[libvirt] [Xen-devel] [PATCH 00/12] libxl: fork: SIGCHLD flexibility
Ian Jackson
Ian.Jackson at eu.citrix.com
Thu Jan 30 17:12:45 UTC 2014
Jim Fehlig writes ("Re: [Xen-devel] [PATCH 00/12] libxl: fork: SIGCHLD flexibility"):
> Ok, thanks. I'm currently testing on your git branch referenced earlier
> in this thread
>
> git://xenbits.xen.org/people/iwj/xen.git#wip.enumerate-pids-v2.1
Great. That's the one. My current version is pretty much identical -
some unused variables deleted and comments edited.
> > * You need to fix the timer deregistration arrangements in the
> > libvirt/libxl driver to avoid the crash you identified the other day.
>
> Yes, I'm testing a fix now.
Great.
> > * Something needs to be done about the 20ms slop in the libvirt event
> > loop (as it could cause libxl to lock up). If you can't get rid of
> > it in the libvirt core, then adding 20ms to the every requested
> > callback time in the libvirt/libxl driver would work for now.
> >
>
> The commit msg adding the fuzz says
>
> Fix event test timer checks on kernels with HZ=100
>
> On kernels with HZ=100, the resolution of sleeps in poll() is
> quite bad. Doing a precise check on the expiry time vs the
> current time will thus often thing the timer has not expired
> even though we're within 10ms of the expected expiry time. This
> then causes another pointless sleep in poll() for <10ms. Timers
> do not need to have such precise expiration, so we treat a timer
> as expired if it is within 20ms of the expected expiry time. This
> also fixes the eventtest.c test suite on kernels with HZ=100
I think this is a bug in the kernel. poll() may sleep longer, but not
shorter, than expected.
> * daemon/event.c: Add 20ms fuzz when checking for timer expiry
>
> I could handle this in the libxl driver as you say, but doing so makes
> me a bit nervous. Potentially locking up libxl makes me nervous too :).

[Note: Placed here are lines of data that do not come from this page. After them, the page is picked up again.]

(* ===== verification/RowForest.v ===== *)
(** * The forest of row sets

    The list of trees that [sqlite3RowSetTest] of [src/rowset.c] searches: the
    loop that adds a sorted list to the forest, merging the trees it passes, and
    the search through all trees. *)
From S2P Require Import Prelude RowSet RowList RowTree.

(** A node of the forest with its tree. *)
Abbreviation node := (Z * shape)%type.

Definition nodes (fs : list node) : list Z := map fst fs.
Definition fents (fs : list node) : list Z := concat (map (fun x => inorder (snd x)) fs).
Definition emptied (fs : list node) : list node := map (fun x => (fst x, Leaf)) fs.

Definition node_ok (h : entries) (x : node) : Prop :=
  exists e, h !! fst x = Some e /\ tree h (pLeft e) (snd x) /\ ascending (vals h (inorder (snd x))) /\ (snd x = Leaf \/ balanced (snd x)).

Definition forest (h : entries) (p : Z) (fs : list node) : Prop :=
  seg h p (nodes fs) 0 /\ Forall (node_ok h) fs /\ NoDup (nodes fs ++ fents fs).

(** [ppPrevTree] after the nodes [fs]. *)
Fixpoint final (prev : option Z) (fs : list node) : option Z := match fs with [] => prev | x :: fs => final (Some (fst x)) fs end.

Lemma fents_cons x fs : fents (x :: fs) = inorder (snd x) ++ fents fs.
Proof. done. Qed.

Lemma nodes_cons x fs : nodes (x :: fs) = fst x :: nodes fs.
Proof. done. Qed.

Lemma forest_outside ds h h' p fs : outside ds h h' -> (forall y, y ∈ nodes fs ++ fents fs -> y ∉ ds) -> forest h p fs -> forest h' p fs.
Proof.
  intros Ho Hd (Hs & Hf & Hn). split_and!; [|clear Hs Hn|done].
  - eapply seg_outside; [exact Ho| |exact Hs]. intros x Hx. apply Hd. set_solver + Hx.
  - induction Hf as [|x fs (e & E & Ht & Ha & Hb) Hf IH]; constructor.
    + assert (Hi : forall y, y ∈ inorder (snd x) -> y ∉ ds) by (intros y Hy; apply Hd; rewrite fents_cons; set_solver + Hy).
      exists e. split_and!; [rewrite Ho; [done|apply Hd; rewrite nodes_cons; set_solver +]|by eapply tree_outside|by rewrite (vals_outside _ _ _ _ Ho Hi)|done].
    + apply IH. intros y Hy. apply Hd. rewrite fents_cons, nodes_cons. set_solver + Hy.
Qed.

Lemma forest_frame ds h h' p fs : frame ds h h' -> (forall y, y ∈ nodes fs ++ fents fs -> y ∉ ds) -> forest h p fs -> forest h' p fs.
Proof. intros Hf. apply forest_outside, Hf. Qed.

Lemma forest_cons h p x fs : forest h p (x :: fs) <->
  p = fst x /\ p <> 0 /\ node_ok h x /\ (exists e, h !! p = Some e /\ forest h (pRight e) fs) /\ NoDup (nodes (x :: fs) ++ fents (x :: fs)).
Proof.
  unfold forest. rewrite !nodes_cons. cbn [seg]. rewrite Forall_cons. split.
  - intros ((-> & H0 & e & E & Hs) & [Hx Ho] & Hn). split_and!; try done. exists e. split_and!; try done. rewrite fents_cons in Hn. cbn [app] in Hn.
    apply NoDup_cons in Hn as [_ Hn]. apply NoDup_app in Hn as (H1 & H2 & [_ [_ H3]]%NoDup_app). apply NoDup_app. split_and!; try done.
    intros y Hy Hy2. apply (H2 y Hy). set_solver + Hy2.
  - intros (-> & H0 & Hx & (e & E & Hs & Ho & _) & Hn). split_and!; try done. by exists e.
Qed.

(** ** Search *)

Lemma forest_search_ok h iRowid fs : forall fuel p, forest h p fs -> (length fs < fuel)%nat ->
  forest_search fuel h p iRowid = Some (if bool_decide (iRowid ∈ vals h (fents fs)) then 1 else 0).
Proof.
  induction fs as [|x fs IH]; intros fuel p Hf Hfu; (destruct fuel as [|fuel]; [lia|]); cbn [forest_search].
  - destruct Hf as (-> & _ & _). cbn [Z.eqb]. by rewrite bool_decide_eq_false_2 by apply not_elem_of_nil.
  - apply forest_cons in Hf as (-> & H0 & (e & E & Ht & Ha & _) & (e' & E' & Hf) & Hn). rewrite E in E'. injection E' as <-. cbn [length] in Hfu.
    replace (fst x =? 0) with false by (symmetry; by apply Z.eqb_neq). rewrite E. cbn [mbind option_bind]. rewrite fents_cons in *.
    assert (Hsz : (length (inorder (snd x)) <= size h)%nat).
    { apply live_size; [by apply NoDup_app in Hn as (_ & _ & [? _]%NoDup_app)|]. intros y Hy. by destruct (tree_live _ _ _ _ Ht Hy). }
    rewrite (tree_search_ok h iRowid (snd x)) by (done || lia). cbn [mbind option_bind]. rewrite vals_app.
    destruct (bool_decide (iRowid ∈ vals h (inorder (snd x)))) eqn:Hin; [apply bool_decide_eq_true in Hin|apply bool_decide_eq_false in Hin].
    + rewrite bool_decide_eq_true_2; [done|]. set_solver + Hin.
    + rewrite (IH fuel (pRight e) Hf) by lia. f_equal. erewrite bool_decide_ext; [done|]. rewrite elem_of_app. tauto.
Qed.

(** ** Adding a list *)

Lemma node_nonempty h x e : node_ok h x -> h !! fst x = Some e -> (pLeft e =? 0) = bool_decide (inorder (snd x) = []).
Proof. intros (e' & E' & Ht & _) E. rewrite E in E'. injection E' as <-. by eapply tree_null. Qed.

(** The loop stops at a node without a tree, which gets the list, or empties all
    nodes into the list. *)
Definition added (h h' : entries) (pTree pT' p' : Z) (prev prev' : option Z) (fs : list node) (ps : list Z) : Prop :=
  (pT' <> 0 /\ exists fs', forest h' pTree fs' /\ nodes fs' = nodes fs /\ fents fs' ⊆ fents fs ++ ps /\
     forall x, x ∈ vals h (fents fs') <-> x ∈ vals h ps \/ x ∈ vals h (fents fs)) \/
  (pT' = 0 /\ prev' = final prev fs /\ exists ps', forest h' pTree (emptied fs) /\ slist h' p' ps' /\ ps' <> [] /\ NoDup ps' /\ ps' ⊆ fents fs ++ ps /\
     forall x, x ∈ vals h ps' <-> x ∈ vals h ps \/ x ∈ vals h (fents fs)).

Lemma emptied_nodes fs : nodes (emptied fs) = nodes fs.
Proof. unfold nodes, emptied. rewrite map_map. done. Qed.

Lemma emptied_fents fs : fents (emptied fs) = [].
Proof. induction fs as [|x fs IH]; [done|]. exact IH. Qed.

(** Entering the first node. *)
Lemma node_entered h x fs p : forest h p (x :: fs) -> exists e, h !! fst x = Some e /\ p = fst x /\ fst x <> 0 /\ tree h (pLeft e) (snd x) /\
  forest h (pRight e) fs /\ ascending (vals h (inorder (snd x))) /\ NoDup (fst x :: nodes fs ++ inorder (snd x) ++ fents fs).
Proof. intros (-> & H0 & (e & E & Ht & Ha & _) & (e' & E' & Hf) & Hn)%forest_cons. rewrite E in E'. injection E' as <-. exists e. by split_and!. Qed.

(** A node with a new tree in front of nodes that did not change. *)
Lemma node_replaced h x fs e t : h !! x = Some e -> x <> 0 -> tree h (pLeft e) t -> ascending (vals h (inorder t)) -> (t = Leaf \/ balanced t) -> forest h (pRight e) fs ->
  NoDup (x :: nodes fs ++ inorder t ++ fents fs) -> forest h x ((x, t) :: fs).
Proof.
  intros E H0 Ht Ha Hb Hf Hn. apply forest_cons. cbn [fst]. split_and!; [done|done|exists e; by split_and!|by exists e|done].
Qed.

(** A list becomes the tree of a node that has none. *)
Lemma place_ok h a e fs p ps : h !! a = Some e -> a <> 0 -> forest h (pRight e) fs -> slist h p ps -> ps <> [] -> NoDup (a :: nodes fs ++ fents fs ++ ps) ->
  exists h1 root h2 t, rowSetListToTree h p = Some (h1, root) /\ set_left root a h1 = Some h2 /\ frame (a :: ps) h h2 /\ forest h2 a ((a, t) :: fs) /\ inorder t = ps.
Proof.
  intros E H0 Hf Hp Hne [Hna Hnd]%NoDup_cons. rewrite !not_elem_of_app in Hna. destruct Hna as (Ha1 & Ha3 & Ha4).
  apply NoDup_app in Hnd as (Hnn & Hdn & (Hnf & Hdf & Hnp)%NoDup_app).
  destruct (list_to_tree_ok h p ps (proj1 Hp) Hne Hnp) as (h1 & root & t & -> & Ht1 & Ei & F1 & Hb1).
  assert (E1 : h1 !! a = Some e) by (by rewrite (fr_out _ _ _ F1)). destruct (set_left_ok root a h1 e E1) as (h2 & Es & F2 & E2).
  assert (F12 : frame (a :: ps) h h2) by (eapply frame_trans; [exact F1|exact F2|set_solver +|set_solver +]).
  exists h1, root, h2, t. split; [done|]. split; [done|]. split; [done|]. split; [|done]. eapply node_replaced; [exact E2|done| | |by right| |].
  - cbn [pLeft]. eapply tree_frame; [exact F2| |exact Ht1]. rewrite Ei. by intros y Hy ->%list_elem_of_singleton.
  - rewrite Ei, (frame_vals _ _ _ _ F12). by destruct Hp.
  - cbn [pRight]. eapply forest_frame; [exact F12| |exact Hf].
    intros y [Hy|Hy]%elem_of_app [->|Hy2]%elem_of_cons; [done| |done|]; [apply (Hdn y Hy); set_solver + Hy2|by apply (Hdf y Hy)].
  - rewrite Ei. constructor; [rewrite !not_elem_of_app; done|]. apply NoDup_app.
    split_and!; [done|intros y Hy; specialize (Hdn y Hy); set_solver + Hdn|]. apply NoDup_app. split_and!; [done| |done]. intros y Hy Hy2. by apply (Hdf y Hy2).
Qed.

(** The tree of a node is taken apart and merged into the list. *)
Lemma pass_ok h a e t p ps : h !! a = Some e -> tree h (pLeft e) t -> t <> Leaf -> ascending (vals h (inorder t)) -> slist h p ps -> ps <> [] ->
  NoDup (a :: inorder t ++ ps) ->
  exists h1 aux last h2 h3 q cs, rowSetTreeToList (S (size h)) h 0 None (pLeft e) = Some (h1, aux, last) /\ set_left 0 a h1 = Some h2 /\
    rowSetEntryMerge h2 aux p = Some (h3, q) /\ slist h3 q cs /\ cs <> [] /\ NoDup cs /\ cs ⊆ inorder t ++ ps /\
    (forall y, y ∈ vals h cs <-> y ∈ vals h (inorder t) \/ y ∈ vals h ps) /\ frame (a :: inorder t ++ ps) h h3 /\ h3 !! a = Some (MkEntry (v e) (pRight e) 0).
Proof.
  intros E Ht Hlf Ha Hp Hne [Hna Hnd]%NoDup_cons. pose proof Hna as [Ha2 Ha4]%not_elem_of_app. pose proof Hnd as (Hnt & Hdt & Hnp)%NoDup_app.
  destruct (tree_to_list_ok t (S (size h)) h 0 None (pLeft e) Ht) as (h1 & aux & first & ls & last & E1 & _ & Hs1 & -> & F1);
    [done|by rewrite app_nil_r|by intros q Hq%not_elem_of_nil| |].
  { assert (length (inorder t) <= size h)%nat; [|lia]. apply live_size; [done|]. intros y Hy. by destruct (tree_live _ _ _ _ Ht Hy). }
  cbn [pp_target] in F1. rewrite app_nil_r in F1. assert (Ea : h1 !! a = Some e) by (by rewrite (fr_out _ _ _ F1)).
  destruct (set_left_ok 0 a h1 e Ea) as (h2 & E2 & F2 & Ea2).
  assert (F12 : frame (a :: inorder t) h h2) by (eapply frame_trans; [exact F1|exact F2|set_solver +|set_solver +]).
  assert (Hl2 : slist h2 first (inorder t)).
  { split; [|by rewrite (frame_vals _ _ _ _ F12)]. eapply seg_frame; [exact F2| |exact Hs1]. by intros y Hy ->%list_elem_of_singleton. }
  assert (Hp2 : slist h2 p ps). { eapply slist_frame; [exact F12| |exact Hp]. intros y Hy [->|Hy2]%elem_of_cons; [done|by apply (Hdt y Hy2)]. }
  destruct (merge_ok h2 first (inorder t) p ps Hl2 Hp2) as (h3 & q & cs & E3 & Hc & Hc0 & (Mn & Ms & _ & Me) & F3); [by intros ?%inorder_nil|done|done|].
  exists h1, first, last, h2, h3, q, cs. split_and!; try done.
  - intros y. rewrite <- !(frame_vals _ _ _ _ F12). apply Me.
  - eapply frame_trans; [exact F12|exact F3|set_solver +|set_solver +].
  - by rewrite (fr_out _ _ _ F3).
Qed.

Lemma forest_loop_ok fs : forall fuel h prev pTree p ps, (length fs < fuel)%nat -> forest h pTree fs -> slist h p ps -> ps <> [] -> NoDup (nodes fs ++ fents fs ++ ps) ->
  exists h' prev' pT' p', forest_loop fuel h prev pTree p = Some (h', prev', pT', p') /\ frame (nodes fs ++ fents fs ++ ps) h h' /\ added h h' pTree pT' p' prev prev' fs ps.
Proof.
  induction fs as [|x fs IH]; intros fuel h prev pTree p ps Hfu Hf Hp Hne Hnd; (destruct fuel as [|fuel]; [lia|]); cbn [forest_loop].
  - assert (E0 : pTree = 0) by (by destruct Hf as (Hs & _)). subst pTree. exists h, prev, 0, p. split; [reflexivity|]. split; [apply frame_refl|]. right. split; [done|]. split; [done|]. exists ps. split_and!; try done.
    intros x. split; [by left|]. intros [Hx|Hx]; [done|by apply not_elem_of_nil in Hx].
  - apply node_entered in Hf as (e & E & -> & H0 & Ht & Hf & Ha & Hn). cbn [length] in Hfu. destruct x as [a t]. cbn [fst snd] in *. rewrite fents_cons, nodes_cons in *. cbn [fst snd] in *.
    replace (a =? 0) with false by (symmetry; by apply Z.eqb_neq). rewrite E. cbn [mbind option_bind]. rewrite (tree_null _ _ _ Ht).
    rewrite <- app_assoc in Hnd. cbn [app] in Hnd. apply NoDup_cons in Hnd as [Hna Hnd]. rewrite !not_elem_of_app in Hna. destruct Hna as (Ha1 & Ha2 & Ha3 & Ha4).
    apply NoDup_app in Hnd as (Hnn & Hdn & Hnr). apply NoDup_app in Hnr as (Hnt & Hdt & Hnr). apply NoDup_app in Hnr as (Hnf & Hdf & Hnp).
    case_bool_decide as Hz.
    + apply inorder_nil in Hz as ->. cbn [inorder app] in *.
      destruct (place_ok h a e fs p ps E H0 Hf Hp Hne) as (h1 & root & h2 & t & -> & Es & F12 & Hf2 & Ei).
      { constructor; [by rewrite !not_elem_of_app|]. apply NoDup_app. split_and!; [done|done|]. apply NoDup_app. by split_and!. }
      cbn [mbind option_bind]. rewrite Es. cbn [mbind option_bind]. exists h2, (Some a), a, p. split; [done|]. split; [eapply frame_mono; [exact F12|set_solver +]|].
      left. split; [done|]. exists ((a, t) :: fs). rewrite !fents_cons. cbn [snd inorder app]. rewrite Ei. split_and!; [done|done|set_solver +|].
      intros y. by rewrite vals_app, elem_of_app.
    + destruct (pass_ok h a e t p ps E Ht) as (h1 & aux & last & h2 & h3 & q & cs & -> & Es & Em & Hc & Hc0 & Mn & Ms & Hall & F13 & E3); [by intros ->|done|done|done| |].
      { constructor; [by rewrite not_elem_of_app|]. apply NoDup_app. split_and!; [done| |done]. intros y Hy Hy2. apply (Hdt y Hy). set_solver + Hy2. }
      cbn [mbind option_bind]. rewrite Es. cbn [mbind option_bind]. rewrite Em. cbn [mbind option_bind]. rewrite E3. cbn [mbind option_bind pRight].
      assert (Hf3 : forest h3 (pRight e) fs).
      { eapply forest_frame; [exact F13| |exact Hf]. intros y [Hy|Hy]%elem_of_app [->|[Hy2|Hy2]%elem_of_app]%elem_of_cons; try done;
          [apply (Hdn y Hy); set_solver + Hy2..|apply (Hdt y Hy2); set_solver + Hy|by apply (Hdf y Hy)]. }
      assert (Hnd3 : NoDup (nodes fs ++ fents fs ++ cs)).
      { apply NoDup_app. split_and!; [done|intros y Hy Hy2; apply (Hdn y Hy); set_solver + Hy2 Ms|]. apply NoDup_app. split_and!; [done| |done].
        intros y Hy Hy2. apply Ms in Hy2. apply elem_of_app in Hy2 as [Hy2|Hy2]; [apply (Hdt y Hy2); set_solver + Hy|by apply (Hdf y Hy)]. }
      destruct (IH fuel h3 (Some a) (pRight e) q cs ltac:(lia) Hf3 Hc Hc0 Hnd3) as (h4 & prev' & pT' & p' & -> & F4 & Hadd). exists h4, prev', pT', p'. split; [done|].
      assert (E4 : h4 !! a = Some (MkEntry (v e) (pRight e) 0)) by (rewrite (fr_out _ _ _ F4); [done|]; set_solver + Ha1 Ha2 Ha3 Ha4 Ms).
      split; [eapply frame_trans; [exact F13|exact F4|set_solver +|set_solver + Ms]|].
      assert (Hac : a ∉ fents fs ++ cs) by (set_solver + Ha2 Ha3 Ha4 Ms).
      destruct Hadd as [(Hp0 & fs' & Hf' & En & Hsub & He)|(Hp0 & Epr & ps' & Hf' & Hps & Hps0 & Hnps & Hsub & He)]; [left|right].
      * split; [done|]. exists ((a, Leaf) :: fs'). split_and!.
        -- eapply node_replaced; [exact E4|done|done|constructor|by left|exact Hf'|]. cbn [inorder app]. constructor; [rewrite En; set_solver + Ha1 Hac Hsub|by destruct Hf' as (_ & _ & ?)].
        -- by rewrite !nodes_cons, En.
        -- rewrite !fents_cons. cbn [snd inorder app]. set_solver + Hsub Ms.
        -- intros y. rewrite fents_cons. cbn [snd inorder app]. specialize (He y). rewrite ?(frame_vals _ _ _ _ F13) in He. rewrite ?fents_cons. cbn [snd inorder app]. rewrite He, Hall, vals_app, elem_of_app. tauto.
      * split; [done|]. split; [done|]. exists ps'. split_and!; try done.
        -- cbn [emptied map fst]. eapply node_replaced; [exact E4|done|done|constructor|by left|exact Hf'|]. cbn [inorder app]. rewrite emptied_nodes, emptied_fents, app_nil_r. by constructor.
        -- rewrite fents_cons. cbn [snd]. set_solver + Hsub Ms.
        -- intros y. specialize (He y). rewrite ?(frame_vals _ _ _ _ F13) in He. rewrite ?fents_cons. cbn [snd inorder app]. rewrite He, Hall, vals_app, elem_of_app. tauto.
Qed.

I was going to say that the code in libxl_osevent_occurred_timeout
checked the time against the requested time and would ignore the event
(thinking it was stale) if it was too early.
But in fact now that I read the code this is not true. In fact I
think it will work OK (modulo some things happening too soon). So the
upshot is that I still think this is a bug in libvirt but I don't
think it's critical to fix it.
Sorry to cause undue alarm.
> Yes. I've been running my tests for about 24 hours now with no problems
> noted. The tests include starting/stopping a persistent VM,
> creating/stopping a transient VM, rebooting a persistent VM,
> saving/restoring a transient VM, and getting info on all of these VMs.
>
> I should probably add saving/restoring a persistent VM to the mix since
> the associated libxl_ctx is never freed. Only when a persistent VM is
> undefined is the libxl_ctx freed.
Right. Great.
Thanks,
Ian.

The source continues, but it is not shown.